* Task requirements *
Copy every line of the entries that includes the word "reflexivity".

* Records supplied *

Definition periodReturns (z : Zone.t) (timeRange : TimeRange) (returns : list Return.t)
    (period : Z) : list Return.t :=
  List.filter (fun r => inPeriod period (nextPeriod z timeRange period) (Return.createdAt r))
              returns.

Definition periodPurchases (z : Zone.t) (timeRange : TimeRange) (accounts : list Account.t)
    (period : Z) : list Account.t :=
  List.filter (fun a => TransactionType_eqb (Account.transactionType a) purchase
                        && inPeriod period (nextPeriod z timeRange period)
                                    (Account.transactionDate a))
              accounts.

(** The labels of one run, the start of its earliest window and the end of
    its latest one. *)
Definition labels (z : Zone.t) (timeRange : TimeRange) (now : Z) : list string :=
  map (format z timeRange) (periods z timeRange now).

Definition spanStart (z : Zone.t) (timeRange : TimeRange) (now : Z) : Z :=
  List.hd 0 (periods z timeRange now).

Definition spanEnd (z : Zone.t) (timeRange : TimeRange) (now : Z) : Z :=
  nextPeriod z timeRange (List.last (periods z timeRange now) 0).

End Zoned.
(* ------------------------------------------------------------------ *)
(** * Auxiliary definitions for the proofs                             *)
(* ------------------------------------------------------------------ *)

(** March-based reading of a civil date: [carry m] is 1 for January and
    February, which belong to the previous March-based year; [mpOf m] is
    the month counted from March; [monthDays mp] is the number of days
    from 1 March to the first of that month; [yearDays y'] is the number
    of days from 0000-03-01 to 1 March of year [y']. *)
Definition carry (m : Z) : Z := if m <=? 2 then 1 else 0.
Definition mpOf (m : Z) : Z := if m <=? 2 then m + 9 else m - 3.
Definition monthOfMp (mp : Z) : Z := if mp <? 10 then mp + 3 else mp - 9.
Definition monthDays (mp : Z) : Z := (153 * mp + 2) / 5.
Definition yearDays (y' : Z) : Z := 365 * y' + y' / 4 - y' / 100 + y' / 400.

(** Day number of the first day of the month with index
    [k = 12 * year + month] (month 0-based). *)
Definition monthStart (k : Z) : Z := days_from_civil (k / 12) (k mod 12 + 1) 1.

(** Month index of a time value. *)
Definition monthIndex (t : Z) : Z := 12 * YearFromTime t + MonthFromTime t.

(** Number of windows generated for a granularity. *)
Definition windowCount (timeRange : TimeRange) : nat :=
  match timeRange with
  | hourly => 24
  | daily => 30
  | monthly => 12
  | yearly => 5
  end.

(** The window boundary [k] units away from the start of the unit that
    contains [now]. *)
Definition boundary (timeRange : TimeRange) (now k : Z) : Z :=
  match timeRange with
  | hourly  => (now / msPerHour + k) * msPerHour
  | daily   => (Day now + k) * msPerDay
  | monthly => monthStart (monthIndex now + k) * msPerDay
  | yearly  => monthStart (12 * (YearFromTime now + k)) * msPerDay
  end.

(** Start of the earliest window and end of the latest one. *)
Definition spanStart (timeRange : TimeRange) (now : Z) : Z :=
  List.hd 0 (periods timeRange now).

Definition spanEnd (timeRange : TimeRange) (now : Z) : Z :=
  nextPeriod timeRange (List.last (periods timeRange now) 0).

(** The labels of one run, in window order. *)
Definition labels (timeRange : TimeRange) (now : Z) : list string :=
  map (format timeRange) (periods timeRange now).

(** Reading a string of decimal digits back: the pair is (value, weight of
    the next digit to the left). *)
Definition digitValue (c : ascii) : N := (N_of_ascii c - 48)%N.

Fixpoint decimalValue (s : string) : N * N :=
  match s with
  | EmptyString => (0%N, 1%N)
  | String c s' =>
      let '(v, w) := decimalValue s' in
      ((digitValue c * w + v)%N, (10 * w)%N)
  end.

(** ** Concrete inputs used in the examples below

    All of them lie in the daily window that starts at time value 0. *)

(** One catalog item X with cost basis 10.00. *)
Definition scenarioProducts : list Product.t :=
  [Product.mk "X" (Some 10%Q) 0].

(** One order of amount 100.00 with one line: item X, quantity 2. *)
Definition scenarioOrder : Order.t :=
  Order.mk 1000 100%Q [OrderItem.mk "X" 2].

(** One return with refund amount 100.00 and one line: item X, quantity 2. *)
Definition scenarioReturn : Return.t :=
  Return.mk 2000 (Some 100%Q) [ReturnItem.mk "X" 2].

(** Two purchase rows of opposite sign. *)
Definition mixedPurchases : list Account.t :=
  [Account.mk 1000 purchase 10%Q; Account.mk 2000 purchase (- 5)%Q].

(** A purchase row and an order of 0.004 each. *)
Definition subCentPurchases : list Account.t :=
  [Account.mk 1000 purchase (1 # 250)%Q].

Definition subCentOrders : list Order.t :=
  [Order.mk 1000 (1 # 250)%Q []].

(** A return refunding 0.004 against no order. *)
Definition subCentReturns : list Return.t :=
  [Return.mk 1000 (Some (1 # 250)%Q) []].

(** [productMap.get(productId)] yields no usable cost basis. *)
Definition noCostBasis (productMap : gmap string Product.t) (productId : string) : Prop :=
  match productMap !! productId with
  | Some product => Product.costPrice product = None
  | None => True
  end.

(** ** Further auxiliary definitions *)

(** The instant lies inside the span of the run. *)
Definition inSpan (timeRange : TimeRange) (now t : Z) : bool :=
  inPeriod (spanStart timeRange now) (spanEnd timeRange now) t.

(** ** A run across a change of UTC offset

    New York, hourly view.  The first run is made on 2024-03-10 at 20:30
    local time, the day the clocks go from 02:00 to 03:00; the order is
    placed at 03:30 local time that morning.  The second run is made on
    2024-11-03 at 20:30 local time, the day the clocks go back from 02:00
    to 01:00; the window is the one that starts at 01:00 daylight time. *)
Definition springForwardNow : Z := 1710117000000.

Definition springForwardOrder : Order.t :=
  Order.mk 1710055800000 100%Q [OrderItem.mk "X" 2].

Definition fallBackNow : Z := 1730683800000.

Definition fallBackWindow : Z := 1730610000000.

(** A yearly run in year 3 with UTC as the zone: 0003-07-01T00:00Z. *)
Definition yearThreeNow : Z := -62056886400000.

(** ** Proof automation *)

(** [lia] is extended to division and remainder by constants. *)
Ltac Zify.zify_post_hook ::= Z.to_euclidean_division_equations.

(** Case analysis on every integer comparison of the goal. *)
Ltac split_tests :=
  repeat match goal with
  | |- context [?a <=? ?b] => destruct (Z.leb_spec a b); try lia
  | |- context [?a <? ?b] => destruct (Z.ltb_spec a b); try lia
  | |- context [?a =? ?b] => destruct (Z.eqb_spec a b); try lia
  end.

(** Conversions in a zone with one offset reduce to a translation. *)
Ltac fixed_zone :=
  unfold LocalTime, UTC, fixedOffset;
  cbn [offsetAtUTC offsetAtLocal Zone.offset Zone.transitions];
  cbv zeta; reflexivity.
(* ================================================================== *)
(** * Proofs                                                           *)
(* ================================================================== *)

(** ** The civil calendar *)

Lemma mp_cases (doy : Z) : 0 <= doy <= 365 ->
  let mp := (5 * doy + 2) / 153 in
  0 <= mp <= 11 /\ (153 * mp + 2) / 5 <= doy < (153 * (mp + 1) + 2) / 5.
Proof.
  intros H mp.
  assert (Hmp : 153 * mp <= 5 * doy + 2 < 153 * mp + 153) by (subst mp; lia).
  clearbody mp.
  assert (Hc : mp = 0 \/ mp = 1 \/ mp = 2 \/ mp = 3 \/ mp = 4 \/ mp = 5 \/ mp = 6
               \/ mp = 7 \/ mp = 8 \/ mp = 9 \/ mp = 10 \/ mp = 11) by lia.
  repeat (destruct Hc as [-> | Hc]); try subst mp; lia.
Qed.



Lemma monthLength_mp y mp :
  0 <= mp <= 10 ->
  monthLength y (monthOfMp mp) = (153 * (mp + 1) + 2) / 5 - (153 * mp + 2) / 5.
Proof.
  intros H.
  assert (Hc : mp = 0 \/ mp = 1 \/ mp = 2 \/ mp = 3 \/ mp = 4 \/ mp = 5 \/ mp = 6
               \/ mp = 7 \/ mp = 8 \/ mp = 9 \/ mp = 10) by lia.
  repeat (destruct Hc as [-> | Hc]); try subst mp; reflexivity.
Qed.

Lemma dfc_cfd z :
  let '(y, m, d) := civil_from_days z in
  1 <= m <= 12 /\ 1 <= d <= monthLength y m /\ days_from_civil y m d = z.
Proof.
  unfold civil_from_days.
  set (n := z + 719468).
  set (era := n / 146097). set (doe := n mod 146097).
  set (c := Z.min (doe / 36524) 3).
  set (doc := doe - 36524 * c).
  set (q := doc / 1461). set (doq := doc mod 1461).
  set (yq := Z.min (doq / 365) 3).
  set (doy := doq - 365 * yq).
  set (y' := 400 * era + 100 * c + 4 * q + yq).
  set (mp := (5 * doy + 2) / 153).
  fold (monthOfMp mp).
  assert (Hn : n = 146097 * era + doe /\ 0 <= doe < 146097) by (subst era doe; lia).
  assert (Hc : 0 <= c <= 3 /\ 0 <= doc /\ (c < 3 -> doc < 36524) /\ doc <= 36524) by (subst c doc; lia).
  assert (Hq : doc = 1461 * q + doq /\ 0 <= doq < 1461 /\ 0 <= q <= 24) by (subst q doq; lia).
  assert (Hyq : 0 <= yq <= 3 /\ 0 <= doy /\ (yq < 3 -> doy < 365) /\ doy <= 365) by (subst yq doy; lia).
  assert (Hmp : 0 <= mp <= 11 /\ (153 * mp + 2) / 5 <= doy < (153 * (mp + 1) + 2) / 5)
    by (apply mp_cases; lia).
  assert (Hy4 : y' / 4 = 100 * era + 25 * c + q) by (subst y'; lia).
  assert (Hy100 : y' / 100 = 4 * era + c) by (subst y'; lia).
  assert (Hy400 : y' / 400 = era) by (subst y'; lia).
  assert (Hleap : doy = 365 -> isLeap (y' + 1) = true).
  { intros Hd. unfold isLeap.
    assert (yq = 3) by lia.
    assert (E4 : (y' + 1) mod 4 = 0) by (subst y'; lia).
    rewrite E4. simpl.
    destruct (Z.eq_dec q 24) as [Hq24|Hq24].
    - assert (c = 3) by lia.
      assert (E400 : (y' + 1) mod 400 = 0) by (subst y'; lia).
      rewrite E400. apply orb_true_r.
    - assert (E100 : (y' + 1) mod 100 <> 0) by (subst y'; lia).
      apply Z.eqb_neq in E100. rewrite E100. reflexivity. }
  assert (Hz : z = 365 * y' + y' / 4 - y' / 100 + y' / 400 + doy - 719468).
  { rewrite Hy4, Hy100, Hy400. subst y' doy doc n. lia. }
  clearbody mp doy y'. clear - Hmp Hyq Hleap Hz.
  destruct (Z.eq_dec mp 11) as [->|Hne].
  - change (monthOfMp 11) with 2. cbv beta iota.
    change (2 <=? 2) with true. cbv iota.
    split; [lia|]. split.
    + change (monthLength (y' + 1) 2) with (if isLeap (y' + 1) then 29 else 28).
      destruct (Z.eq_dec doy 365) as [E|E].
      * rewrite (Hleap E). lia.
      * destruct (isLeap (y' + 1)); lia.
    + unfold days_from_civil. change (2 <=? 2) with true. cbv iota. lia.
  - pose proof (monthLength_mp (if monthOfMp mp <=? 2 then y' + 1 else y') mp ltac:(lia)) as HL.
    unfold monthOfMp in *.
    destruct (Z.ltb_spec mp 10).
    + destruct (Z.leb_spec (mp + 3) 2); [lia|].
      split; [lia|]. split; [lia|].
      unfold days_from_civil. destruct (Z.leb_spec (mp + 3) 2); [lia|]. lia.
    + assert (mp = 10) by lia. subst mp.
      change (10 - 9 <=? 2) with true in *. cbv iota in *.
      split; [lia|]. split; [lia|].
      unfold days_from_civil. change (10 - 9 <=? 2) with true. cbv iota. lia.
Qed.


Lemma yearDays_mono a b : a <= b -> yearDays a <= yearDays b.
Proof. unfold yearDays. intros H. lia. Qed.

Lemma yearDays_succ a : yearDays (a + 1) = yearDays a + (if isLeap (a + 1) then 366 else 365).
Proof.
  unfold yearDays, isLeap.
  destruct (Z.eqb_spec ((a + 1) mod 4) 0); destruct (Z.eqb_spec ((a + 1) mod 100) 0);
    destruct (Z.eqb_spec ((a + 1) mod 400) 0); cbn [andb orb negb]; lia.
Qed.


Lemma dfc_split y m d :
  days_from_civil y m d = yearDays (y - carry m) + monthDays (mpOf m) + d - 1 - 719468.
Proof.
  unfold days_from_civil, yearDays, monthDays, carry, mpOf.
  destruct (m <=? 2); [reflexivity|]. replace (y - 0) with y by lia. reflexivity.
Qed.

Lemma month_cases m : 1 <= m <= 12 ->
  m = 1 \/ m = 2 \/ m = 3 \/ m = 4 \/ m = 5 \/ m = 6 \/ m = 7 \/ m = 8 \/ m = 9
  \/ m = 10 \/ m = 11 \/ m = 12.
Proof. lia. Qed.

Lemma valid_doy y m d :
  1 <= m <= 12 -> 1 <= d <= monthLength y m ->
  0 <= mpOf m <= 11 /\ monthOfMp (mpOf m) = m /\
  monthDays (mpOf m) <= monthDays (mpOf m) + d - 1 < monthDays (mpOf m + 1) /\
  monthDays (mpOf m) + d - 1 < (if isLeap (y - carry m + 1) then 366 else 365).
Proof.
  intros Hm Hd.
  destruct (Z.eq_dec m 2) as [->|Hne].
  - change (mpOf 2) with 11. change (carry 2) with 1.
    change (monthLength y 2) with (if isLeap y then 29 else 28) in Hd.
    replace (y - 1 + 1) with y by lia.
    change (monthOfMp 11) with 2. unfold monthDays.
    destruct (isLeap y); lia.
  - assert (Hl : monthLength y m = monthDays (mpOf m + 1) - monthDays (mpOf m)
                 /\ 0 <= mpOf m <= 10 /\ monthOfMp (mpOf m) = m).
    { apply month_cases in Hm.
      repeat (destruct Hm as [-> | Hm]); try subst m; try lia; repeat split; vm_compute; congruence. }
    destruct Hl as (Hl & Hb & Hmo).
    rewrite Hl in Hd. clear Hl.
    split; [lia|]. split; [exact Hmo|]. split; [lia|].
    assert (monthDays (mpOf m + 1) <= 337) by (unfold monthDays; lia).
    destruct (isLeap _); lia.
Qed.

Lemma monthDays_mono a b : a <= b -> monthDays a <= monthDays b.
Proof. unfold monthDays. lia. Qed.

Lemma dfc_inj y1 m1 d1 y2 m2 d2 :
  1 <= m1 <= 12 -> 1 <= d1 <= monthLength y1 m1 ->
  1 <= m2 <= 12 -> 1 <= d2 <= monthLength y2 m2 ->
  days_from_civil y1 m1 d1 = days_from_civil y2 m2 d2 ->
  (y1, m1, d1) = (y2, m2, d2).
Proof.
  intros Hm1 Hd1 Hm2 Hd2. rewrite !dfc_split. intros E.
  destruct (valid_doy y1 m1 d1 Hm1 Hd1) as (Hb1 & Ho1 & Hr1 & Hy1).
  destruct (valid_doy y2 m2 d2 Hm2 Hd2) as (Hb2 & Ho2 & Hr2 & Hy2).
  set (Y1 := y1 - carry m1) in *. set (Y2 := y2 - carry m2) in *.
  set (p1 := mpOf m1) in *. set (p2 := mpOf m2) in *.
  assert (HY : Y1 = Y2).
  { pose proof (yearDays_succ Y1) as S1. pose proof (yearDays_succ Y2) as S2.
    destruct (Z.lt_trichotomy Y1 Y2) as [L|[L|L]]; [|exact L|].
    - pose proof (yearDays_mono (Y1 + 1) Y2 ltac:(lia)).
      assert (0 <= monthDays p2) by (unfold monthDays; lia). lia.
    - pose proof (yearDays_mono (Y2 + 1) Y1 ltac:(lia)).
      assert (0 <= monthDays p1) by (unfold monthDays; lia). lia. }
  rewrite HY in E.
  assert (Hp : p1 = p2).
  { destruct (Z.lt_trichotomy p1 p2) as [L|[L|L]]; [|exact L|].
    - pose proof (monthDays_mono (p1 + 1) p2 ltac:(lia)). lia.
    - pose proof (monthDays_mono (p2 + 1) p1 ltac:(lia)). lia. }
  assert (Hm : m1 = m2) by congruence.
  assert (Hd : d1 = d2) by (rewrite Hp in E; lia).
  assert (Hy : y1 = y2) by (unfold Y1, Y2 in HY; rewrite Hm in HY; lia).
  congruence.
Qed.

* Response area *
  cbv zeta; reflexivity.
  repeat (destruct Hc as [-> | Hc]); try subst mp; reflexivity.
      apply Z.eqb_neq in E100. rewrite E100. reflexivity. }
  destruct (m <=? 2); [reflexivity|]. replace (y - 0) with y by lia. reflexivity.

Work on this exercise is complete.